Traces overviewedit

Traces link together related transactions to show an end-to-end performance of how a request was served and which services were part of it. In addition to the Traces overview, you can view your application traces in the span timeline waterfall.

The Traces overview displays the entry transaction for all traces in your application. If you’re using Distributed tracing, this view is key to finding the critical paths within your application. Transactions with the same name are grouped together and only shown once in this table.

By default, transactions are sorted by Impact. Impact helps show the most used and slowest endpoints in your service—​in other words, it’s the collective amount of pain a specific endpoint is causing your users. If there’s a particular endpoint you’re worried about, you can click on it to view the transaction details.

Example view of the Traces overview in APM app in Kibana

Distributed tracingedit

Elastic APM supports distributed tracing. Distributed tracing is a key feature of modern application performance monitoring as application architectures are shifting from monolithic to more distributed, service-based architectures.

Distributed tracing allows APM users to automatically trace requests all the way through the service architecture, and visualize those traces in one single view in the APM app. This is accomplished by tracing all of the requests, from the initial web request to your front-end service, to queries made to your back-end services.

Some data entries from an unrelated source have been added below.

(** * Visitor log: record lifecycle, query layer, export and form validation

    A shallow embedding of [src/App.tsx], [src/components/Visitor/Table.tsx]
    and [src/components/Visitor/Modals/AddVisitor.tsx].

    Conventions of the embedding.
    - A JavaScript [Date] is its time value, an integer number of
      milliseconds ([Z]); [new Date(d).getTime()] is [d] itself.
    - Text is a [string] of 8-bit units; [toLowerCase] and [trim] as
      written below are the runtime's on text of the Latin-1 range.  What
      is proved about the name filter itself is proved for the runtime's
      lower-casing as a parameter, whatever it does to text beyond; the one
      example beyond that range is written in UTF-8, in which a text occurs
      in another exactly when it does so in UTF-16.
    - The IndexedDB object store, the clock, React state and the console are
      components of one explicit [World]; the [async] handlers are programs
      of a small state-and-exception monad over it.  A handler is run from
      the render it is started on to its completion; handlers that overlap
      at their [await]s are not modelled, and every property below is of
      one run of a handler, or of a run started after another has
      completed. *)

From Stdlib Require Import ZArith NArith List String Ascii Bool Lia.
From Stdlib Require Import Sorting.Sorted Sorting.Permutation.
From stdpp Require Import base option gmap sorting.
Import ListNotations.

Local Open Scope string_scope.
Local Open Scope Z_scope.

(** ** Text primitives of the runtime *)

Module Text.

(** Upper-case letters of the Latin-1 range: A-Z, and U+00C0-U+00DE
    without the multiplication sign U+00D7. *)
Definition isUpper (c : ascii) : bool :=
  let n := N_of_ascii c in
  ((65 <=? n) && (n <=? 90) || (192 <=? n) && (n <=? 222) && negb (n =? 215))%N.

Definition lowerChar (c : ascii) : ascii :=
  if isUpper c then ascii_of_N (N_of_ascii c + 32) else c.

(** [String.prototype.toLowerCase] on text of the Latin-1 range, where it
    works letter by letter (beyond that range it does not). *)
Fixpoint toLowerCase (s : string) : string :=
  match s with
  | EmptyString => EmptyString
  | String c s' => String (lowerChar c) (toLowerCase s')
  end.

(** [s.startsWith(q)], the test [includes] makes at each position. *)
Fixpoint startsWith (s q : string) {struct q} : bool :=
  match q, s with
  | EmptyString, _ => true
  | String _ _, EmptyString => false
  | String b q', String a s' => Ascii.eqb a b && startsWith s' q'
  end.

(** [String.prototype.includes]: [q] occurs in [s] at some position. *)
Fixpoint includes (s q : string) : bool :=
  startsWith s q ||
  match s with
  | EmptyString => false
  | String _ s' => includes s' q
  end.

(** White space of [trim] in the Latin-1 range: TAB, LF, VT, FF, CR,
    SPACE and NBSP. *)
Definition isSpace (c : ascii) : bool :=
  let n := N_of_ascii c in
  ((9 <=? n) && (n <=? 13) || (n =? 32) || (n =? 160))%N.

Fixpoint trimStart (s : string) : string :=
  match s with
  | EmptyString => EmptyString
  | String c s' => if isSpace c then trimStart s' else s
  end.
(** * Network diagnostics utilities ([src/common/network.py])

    A shallow embedding of the module's functions and the properties its
    specification states about them.

    The module is a set of helpers around external facilities: the [ping]
    executable, UDP and TCP sockets, HTTP requests and the host's hardware
    identifier.  Every helper is embedded as a computation in a small
    state-and-exception monad.  The state is the log of the external calls
    made so far; what an external call answers is given by an environment
    that may look at the whole log, so two identical calls made at different
    moments may answer differently, as a network does.

    Modelling conventions:
    - a Python [str] is a [string] whose characters are code points below 256;
    - a Python [int] is a [Z]; a Python [float] is a binary64 [float];
    - [str(n)] and an [int] in an f-string give the decimal numeral of [n],
      and raise [ValueError] when it has more than 4300 digits, the
      interpreter's default limit;
    - the exceptions are those deriving from [Exception], the ones the
      [except Exception] clauses of the module catch; the imports of the
      standard modules inside the functions succeed;
    - the pure library functions the module calls without owning them
      ([json.loads], [bytes.decode]) are parameters of the development. *)

From Stdlib Require Import ZArith String Ascii List Bool Lia.
From Stdlib Require Import DecimalString DecimalZ HexadecimalString Floats.
From Stdlib Require Import Sorted.
From stdpp Require Import gmap strings list.

Set Warnings "-register-all".

Open Scope string_scope.
Open Scope Z_scope.

(** ** The Python runtime the module relies on *)

Module Py.

(** Exceptions: [subprocess.TimeoutExpired] is the only class the module
    tells apart; every other one is kept with the text [str(e)] gives. *)
Inductive exn : Type :=
| TimeoutExpired
| Exception (msg : string).

Inductive result (A : Type) : Type :=
| Ok (a : A)
| Raise (e : exn).
Arguments Ok {A} a.
Arguments Raise {A} e.

(** Numbers as the timeouts have them: [int] or [float]. *)
Inductive pynum : Type :=
| NInt (z : Z)
| NFloat (f : float).

(** Objects as [json.loads] builds them; a [dict] keeps its items in
    document order, a repeated name bound to its last value. *)
Inductive pyobj : Type :=
| PyNone
| PyBool (b : bool)
| PyInt (z : Z)
| PyFloat (f : float)
| PyStr (s : string)
| PyList (l : list pyobj)
| PyDict (kv : list (string * pyobj)).

(** A step of a computation that may raise. *)
Definition rbind {A B : Type} (r : result A) (k : A -> result B) : result B :=
  match r with
  | Ok a => k a
  | Raise e => Raise e
  end.

(** The decimal numeral of an [int]. *)
Definition numeral (n : Z) : string :=
  DecimalString.NilZero.string_of_int (Z.to_int n).

(** The number of digits of the numeral, the sign apart. *)
Definition str_digits (n : Z) : Z :=
  Z.of_nat (String.length (numeral (Z.abs n))).

Definition str_digits_error : exn :=
  Exception "Exceeds the limit (4300 digits) for integer string conversion; use sys.set_int_max_str_digits() to increase the limit".

(** [str(n)] for an [int], also [f"{n}"]: the numeral, unless it has more
    than 4300 digits. *)
Definition str_int (n : Z) : result string :=
  if 4300 <? str_digits n then Raise str_digits_error
  else Ok (numeral n).

(** [float(n)] for an [int]: round to nearest even, [OverflowError] past the
    binary64 range. *)
Definition float_of_int (n : Z) : result float :=
  let f := SF2Prim (binary_normalize 53 1024 n 0 false) in
  if PrimFloat.is_infinity f
  then Raise (Exception "int too large to convert to float")
  else Ok f.

(** [int(x)]: truncation toward zero; a NaN or an infinity raises. *)
Definition int_of_float (f : float) : result Z :=
  match Prim2SF f with
  | S754_zero _ => Ok 0
  | S754_nan => Raise (Exception "cannot convert float NaN to integer")
  | S754_infinity _ => Raise (Exception "cannot convert float infinity to integer")
  | S754_finite s m e =>
      let a := if 0 <=? e then Z.pos m * 2 ^ e else Z.pos m / 2 ^ (- e) in
      Ok (if s then - a else a)
  end.

Definition int_of (x : pynum) : result Z :=
  match x with
  | NInt z => Ok z
  | NFloat f => int_of_float f
  end.

(** [a * b] and [a + b]: exact on two [int]s, binary64 otherwise. *)
Definition arith (iop : Z -> Z -> Z) (fop : float -> float -> float)
    (a b : pynum) : result pynum :=
  match a, b with
  | NInt x, NInt y => Ok (NInt (iop x y))
  | NInt x, NFloat g =>
      match float_of_int x with
      | Ok f => Ok (NFloat (fop f g))
      | Raise e => Raise e
      end
  | NFloat f, NInt y =>
      match float_of_int y with
      | Ok g => Ok (NFloat (fop f g))
      | Raise e => Raise e
      end
  | NFloat f, NFloat g => Ok (NFloat (fop f g))
  end.

Definition mul : pynum -> pynum -> result pynum := arith Z.mul PrimFloat.mul.
Definition add : pynum -> pynum -> result pynum := arith Z.add PrimFloat.add.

This makes finding possible bottlenecks throughout your application much easier and faster.

By definition, a distributed trace includes more than one transaction. You can use the span timeline visualization to view a waterfall display of all of the transactions from individual services that are connected in a trace.

Example view of the distributed tracing in APM app in Kibana

Distributed tracing is supported by all APM agents, and there’s no additional configuration needed.